Cometer un error y no corregirlo es otro error“. Confucio

Se hizo la luz. Parcialmente, es cierto, pero se hizo. Una enmienda, presentada por  el mismo partido que decidió erradicar los coeficientes de abatimiento del laberinto fiscal español, ha evitado, de manera parcial, su extinción en el ejercicio 2015.

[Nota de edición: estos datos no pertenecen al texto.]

(* ===== verification/Pmm.v ===== *)
(** * Physical frame allocator: [crates/tb-hal/src/pmm.rs].

    The boot-map sink, the seeding of the intrusive free-frame stack, and the two
    operations.  Memory is the first word of every frame, a function of its address;
    [frame_alloc] and [frame_free] are [alloc] and [free] under the cell's lock, which is
    never contended.  The map reader of the architecture and the linker symbols of the
    image are arguments of [init]. *)
From Stdlib Require Import ZArith Lia.
From stdpp Require Import base numbers option tactics sets list.
From S2P Require Import Prelude.
Open Scope Z_scope.

Definition FRAME : Z := 4096.
Definition MAX_RANGES : Z := 16.
Definition MAX_RESV : Z := 64.

Record PhysRange := mkRange { base : Z; len : Z }.
Definition ZERO : PhysRange := mkRange 0 0.
Definition end_ (r : PhysRange) : Z := saturating_add 64 (base r) (len r).

(** ** The sink the architecture fills *)

Record RegionSink := mkSink {
  s_usable : list PhysRange;
  s_usable_len : Z;
  s_reserved : list PhysRange;
  s_reserved_len : Z;
  s_overflow : bool;
}.

Definition sink_new : RegionSink :=
  mkSink (zrepeat MAX_RANGES ZERO) 0 (zrepeat MAX_RESV ZERO) 0 false.

Definition push_usable (s : RegionSink) (base len : Z) : res RegionSink :=
  if len =? 0 then Val s
  else if s_usable_len s <? MAX_RANGES then
    u ← upd (s_usable s) (s_usable_len s) (mkRange base len);
    Val (mkSink u (s_usable_len s + 1) (s_reserved s) (s_reserved_len s) (s_overflow s))
  else Val s.

Definition push_reserved (s : RegionSink) (base len : Z) : res RegionSink :=
  if len =? 0 then Val s
  else if s_reserved_len s <? MAX_RESV then
    r ← upd (s_reserved s) (s_reserved_len s) (mkRange base len);
    Val (mkSink (s_usable s) (s_usable_len s) r (s_reserved_len s + 1) (s_overflow s))
  else Val (mkSink (s_usable s) (s_usable_len s) (s_reserved s) (s_reserved_len s) true).

(** What a map reader does to the sink: a sequence of pushes. *)
Inductive push := Usable (base len : Z) | Reserved (base len : Z).
Definition push_one (s : RegionSink) (p : push) : res RegionSink :=
  match p with Usable b l => push_usable s b l | Reserved b l => push_reserved s b l end.

(** ** Arithmetic *)

Definition align_up (x a : Z) : Z := Z.land (saturating_add 64 x (a - 1)) (bit_not 64 (a - 1)).
Definition align_down (x a : Z) : Z := Z.land x (bit_not 64 (a - 1)).

(** ** Memory: the link word of each frame *)

Definition memory : Type := Z -> Z.
Definition write_link (m : memory) (frame_pa next : Z) : memory :=
  fun a => if a =? frame_pa then next else m a.
Definition read_link (m : memory) (frame_pa : Z) : Z := m frame_pa.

Dediqué un post a los coeficientes de abatamiento tan pronto como la reforma impositiva impulsada por el Gobierno vio la luz el pasado mes de julio. En dicha reforma, y recordemos por omisión en el redactado, haciendo un llamamiento alegórico a los principios fiscales de neutralidad y de equidad, se promovía el mismo impacto fiscal para cualquier plusvalía independientemente de su origen y antigüedad. Es decir, un estropicio en toda regla.

Debido a este posible cambio, tal y como advertí en “Coeficientes Abatidos“, resultaba recomendable realizar la venta de todo bien (vivienda, fondo o acciones) que hubiera sido adquirido con anterioridad al 31 de diciembre de 1994 pues así podrían beneficiarse de las reducciones fiscales que los citados coeficientes ofrecían. Según indican los medios ha habido una oleada de ventas en los últimos meses. Sin tener aún los datos del último trimestre y tomando como premisa la fecha de publicación tel texto del anteproyecto, 23 de junio de 2014, veamos, gracias al Instituto Nacional de Estadística (INE en adelante) si dicho dato es o no cierto:

Fuente: http://www.ine.es/daco/daco42/bme/c13.pdf

Fuente: http://www.ine.es/daco/daco42/bme/c13.pdf

Agosto cerró con 23.525. Bueno, pues sí parece que dicho incremento se produjo aunque dudo que fuera por el (no) aviso de la supresión.

Pues un trimestre y algo más después, el Gobierno, se auto enmienda en parte (antes de que lo hagan el resto) y resuelve dejar los coeficientes pero sólo para los primeros 400.000€ de transacción. El excedente se queda sin los preciados coeficientes. Por cierto, la citada cuantía no es por operación sino al conjunto de ellas.

Este primer paso atrás en su “reforma” fiscal no alcanza a los coeficientes de corrección monetaria que, recordemos, son aquellos coeficientes que se aplican a las plusvalías generadas y que se aprobaban anualmente en los Presupuestos Generales del Estado. Estos siguen enmendados pero, de momento, por la oposición. Así que, como manda la tradición democrática de nuestro país, en cualesquiera de los bandos, en gobiernos de mayoría absoluta, oídos sordos. Veremos si por casualidad Don Cristóbal Montoro se encuentra, por casualidad, algún nuevo espejo en el que mirarse y se conciencia que la única forma de incentivar la competitividad y el desarrollo a largo plazo es, entre otras, la competencia fiscal que mejore la renta disponible de ciudadanos y empresas que puedan, a su vez, destinarlo a inversión y consumo.

Al menos, aunque sea en parte, tenemos los coeficientes enmendados. No obstante, después de ver el nuevo acicate a los autónomos parece que se quedaron sin espejos en el Ministerio de Hacienda Pública, al menos, en el despacho del Ministro. Difícil ser profesional en este país, difícil montar una empresa, difícil hacerla crecer y complicado contribuir al tan necesario tejido de las PYMES y de la clase media.

Disfruten del fin de semana, eso no nos lo pueden fiscalizar.